As shown in FIG. 6, in the apparatus of the present invention, a sampling and draining member 66 may be mounted on the microfluidic chip 6, and the sampling and draining member 66 has a peripheral wall having one end of the peripheral wall. The microfluidic chip 6 is sealingly connected, and the other end extends away from the microfluidic chip 6 for preventing the metabolic fluid from overflowing; the sampling port is located in the peripheral wall, and the microflow is The flow path outlet of the micro flow path 68 of the control chip 6 (ie, the micro flow path outlet 63) communicates with the metabolic fluid for a certain capacity; and the discharge port is disposed adjacent to the sampling port for supply The metabolic fluid overflowing from the sampling port is discharged. Thereby, sampling of the metabolic liquid accumulated in the sampling port becomes easy, and the metabolic liquid which is not required for analysis can be automatically discharged by gravity.

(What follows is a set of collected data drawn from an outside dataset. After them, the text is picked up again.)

(** * lingua-proxy: the two tutor route handlers

    A shallow embedding of [src/app/api/tutor/route.ts] (variant A, the Gemini
    handler) and of the second, unnamed route file (variant B, the OpenAI
    handler), and the properties of the specification checked against them.

    Strings are JavaScript strings: sequences of UTF-16 code units.  JSON
    values are an inductive type; objects are association lists in insertion
    order.  The handlers run in a small control monad that distinguishes
    falling through to the next statement, [return]ing a response and
    [throw]ing into the handler's outer [try]/[catch]. *)

From Stdlib Require Import List Bool ZArith NArith Lia String Ascii.
Import ListNotations.

Set Warnings "-register-all".
Local Open Scope N_scope.

(** ** JavaScript strings *)

Module JsString.

(** A string value: its UTF-16 code units. *)
Definition jsstring := list N.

In addition, the collected metabolic fluid can be collected using a collecting device.

When the microfluidic chip 6 has a plurality of microchannels 68, the sampling and draining member 66 may be an integrated member that forms a sampling port and a liquid discharge port at the outlets of the plurality of microchannels 68.

As shown in FIG. 7, a cover 67 can be mounted on the peripheral wall of the sampling and draining member 66, and the cover 67 can be penetrated by the sampling needle and maintain a constant airtightness after penetration. The cover 67 may be composed of, for example, silicone rubber.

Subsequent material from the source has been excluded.